The United States' Fiscal Health Is Poor
The United States fiscal situation is similar to a sick patient that refuses to help himself by correcting unhealthy behavior. The root cause of the United States’ ailments is out-of-control deficit spending which has led to elevated price levels, moral hazard, a hollowing out of the middle class and a variety of other fiscal, monetary and cultural evils.

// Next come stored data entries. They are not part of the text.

(** X7: the reading methods never change the world: after [__len__],
    [__iter__], [__contains__] and [__getitem__] the store and the image
    entries are what they were. [__contains__] and the derivation of a view
    by a slice or an index list do not change the proxy either: they do not
    even materialize its list. *)
Theorem reads_leave_the_world {J} `{JavaHierarchy J}
    (p : PathObjectProxy) (w : World J) (x : pyvalue) (i : index) :
  snd (snd (PathObjectProxy.__len__ (p, w))) = w
  /\ snd (snd (__iter__ (p, w))) = w
  /\ snd (__contains__ x (p, w)) = (p, w)
  /\ snd (snd (__getitem__ i (p, w))) = w
  /\ ((forall z, i <> IInt z) -> snd (__getitem__ i (p, w)) = (p, w)).
Proof.
  split; [apply reads_len|]. split; [apply reads_iter|].
  split; [apply contains_state|]. split; [apply reads_getitem|].
  apply slicing_state.
Qed.

Lemma reads_leave_the_world_witness :
  snd (__getitem__ (ISlice (Slice None None (Some (-1))))
         (annotations_of standalone, three_annotations))
  = (annotations_of standalone, three_annotations).
Proof.
  destruct (reads_leave_the_world (annotations_of standalone) three_annotations
              (PyInt 0) (ISlice (Slice None None (Some (-1))))) as (_ & _ & _ & _ & Hs).
  apply Hs. intros z. discriminate.
Defined.

(** ** Mutation through a base view *)

(** X11: on a base view that is not readonly, [add] of an instance of
    the view's class hands it to the store and ends with the outcome of the
    store. The length of the view afterwards is the length of the list the
    view had cached before the call, if it had one: the cached list
    outlives the call. A view that had none reads the objects the store
    lists after the call. *)
Theorem add_then_len {J} `{JavaHierarchy J}
    (p : PathObjectProxy) (w : World J) (o : _PathROIObject) (r : result unit) (s' : J) :
  _mask p = None ->
  effective_readonly p w = false ->
  isinstance (PyObj o) (_paquo_cls p) = true ->
  addPathObject (java_object o) (java w) = (r, s') ->
  exists st1,
    add (PyObj o) (p, w) = (r, st1)
    /\ java (snd st1) = s'
    /\ fst (PathObjectProxy.__len__ st1)
       = Ok (Z.of_nat (length (match memo__list p with
                               | Some l => l
                               | None => getObjects s' (java_class (_paquo_cls p))
                               end))).
Proof.
  intros Hm Hro Hi Hadd.
  rewrite add_base_eq by assumption. cbv zeta. rewrite Hro, Hi. cbn [negb].
  unfold try_finally, bind, lift, jcall. simpl. rewrite Hadd. simpl.
  eexists. split; [reflexivity|]. split; [reflexivity|].
  unfold PathObjectProxy.__len__, bind, _list, cached_property. simpl.
  destruct (memo__list p) as [l|]; [reflexivity|].
  rewrite Hm. reflexivity.
Qed.

Lemma add_then_len_witness :
  let stale := set_memo__list (Some [ann 1]) (annotations_of standalone) in
  exists st1,
    add (PyObj (Topmost QuPathPathAnnotationObject (ann 4))) (stale, three_annotations)
    = (Ok tt, st1)
    /\ java (snd st1) = [ann 1; ann 2; ann 3; ann 4]
    /\ fst (PathObjectProxy.__len__ st1) = Ok 1.
Proof.
  intros stale.
  destruct (add_then_len stale three_annotations (Topmost QuPathPathAnnotationObject (ann 4))
              (Ok tt) [ann 1; ann 2; ann 3; ann 4]) as (st1 & Hadd & Hjava & Hlen);
    try reflexivity.
  exists st1. split; [exact Hadd|]. split; [exact Hjava|exact Hlen].
Defined.

(** X12: on a base view a mutator that stops at a guard leaves the store,
    the world and the cached list as they are. When the view is readonly,
    [discard] and [clear] raise the "project in readonly mode" IOError;
    when it is not, [add] and [discard] of something that is not an
    instance of the view's class raise a TypeError naming both classes. *)
Theorem guards_touch_nothing {J} `{JavaHierarchy J}
    (p : PathObjectProxy) (w : World J) (x : pyvalue) :
  _mask p = None ->
  (effective_readonly p w = true ->
     discard x (p, w) = (Raise ReadOnlyError, (set_memo__readonly (Some true) p, w))
     /\ clear (p, w) = (Raise ReadOnlyError, (set_memo__readonly (Some true) p, w)))
  /\ (effective_readonly p w = false -> isinstance x (_paquo_cls p) = false ->
      let e := TypeError ("requires " +:+ __name__ (_paquo_cls p) +:+ " instance got "
                          +:+ class_name x) in
      add x (p, w) = (Raise e, (set_memo__readonly (Some false) p, w))
      /\ discard x (p, w) = (Raise e, (set_memo__readonly (Some false) p, w))).
Proof.
  intros Hm. split.
  - intros Hro. rewrite discard_base_eq, clear_base_eq by assumption. simpl.
    rewrite Hro. auto.
  - intros Hro Hi e. rewrite add_base_eq, discard_base_eq by assumption. simpl.
    rewrite Hro, Hi. auto.
Qed.

Lemma guards_touch_nothing_witness :
  let cached := set_memo__list (Some [ann 1; ann 2; ann 3]) (annotations_of standalone) in
  discard (PyStr "a1") (cached, three_annotations)
  = (Raise (TypeError "requires QuPathPathAnnotationObject instance got str"),
     (set_memo__readonly (Some false) cached, three_annotations)).
Proof.
  intros cached.
  destruct (guards_touch_nothing cached three_annotations (PyStr "a1") eq_refl) as [_ Hty].
  destruct (Hty eq_refl eq_refl) as [_ Hd]. exact Hd.
Defined.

The Federal Reserve is complicit in harming the U.S. Economy in an effort to perpetuate the illusion of economic growth. The Fed has run awful monetary policies such as QE, ZIRP and the BTFP each of which engender moral hazard and cause price levels to explode (weakening the Dollar), while simultaneously monetizing a variety of fiscal policies such as the CARES Act (itself an abomination), and Biden’s Inflation Act (to name two), which have the same deleterious impact on the U.S. economy and culture. The Fed is supposed to be a check against out-of-control fiscal spending. Instead, Fed Chair Powell would regularly appear before Congress with then Secretary Mnuchin (the two would regularly fist bump) and now Secretary Janet Yellen. The Fed and Treasury ought not be friendly. These two agencies ought to be in natural conflict. Instead, the Fed and Treasury have ignored natural law in order to keep the magic show going. The star of the show is debt-funded economic growth supported by a fiat currency whose purchasing power erodes every time the Fed prints or that banks lend through our fractional reserve banking system.
My fear is that the Fed will take Fed Funds to 0-2% next year and that price inflation will return. Real world price inflation was far worse than the 9% July 2022 CPI figure as the CPI calculation is not an apples-to-apples price comparison on goods and services, but instead assumes that consumers rotate down to less expensive goods. This rotation, or “substitution” is how the CPI calculation is managed down. John Williams’ ShadowStats showed that inflation peaked at approximately 18% using the apples-to-apples methodology that was used to calculate inflation during the 1980s. However, that 18% figure seems low, probably because of that fact that the BLS uses surveys in part to build its CPI models, it is not as though the BLS has 100% real-time, real-world pricing data, or anything close to it.
The Fed does not have control over the long end of the Treasury yield curve. If the United States finds itself in another 2020-2022 situation where both fiscal and monetary policy rapidly grow the money supply, I believe we could see a 10% yield on the 10-year Treasury. It sounds unthinkable, but if I told you that Trump and Biden would grow M1 by more than 400% in two years, you would have thought me crazy. A world with a 10% yield or greater on the 10-year would shut fiscal spending and economic activity down as the U.S. cannot afford to pay an elevated interest rate on the $35 Trillion in Treasury debt outstanding.
Taxes will increase in 2025 and at some point in the next decade Social Security will have to be trimmed or cancelled in the same way that companies have cancelled defined benefit plans over the past 30 years.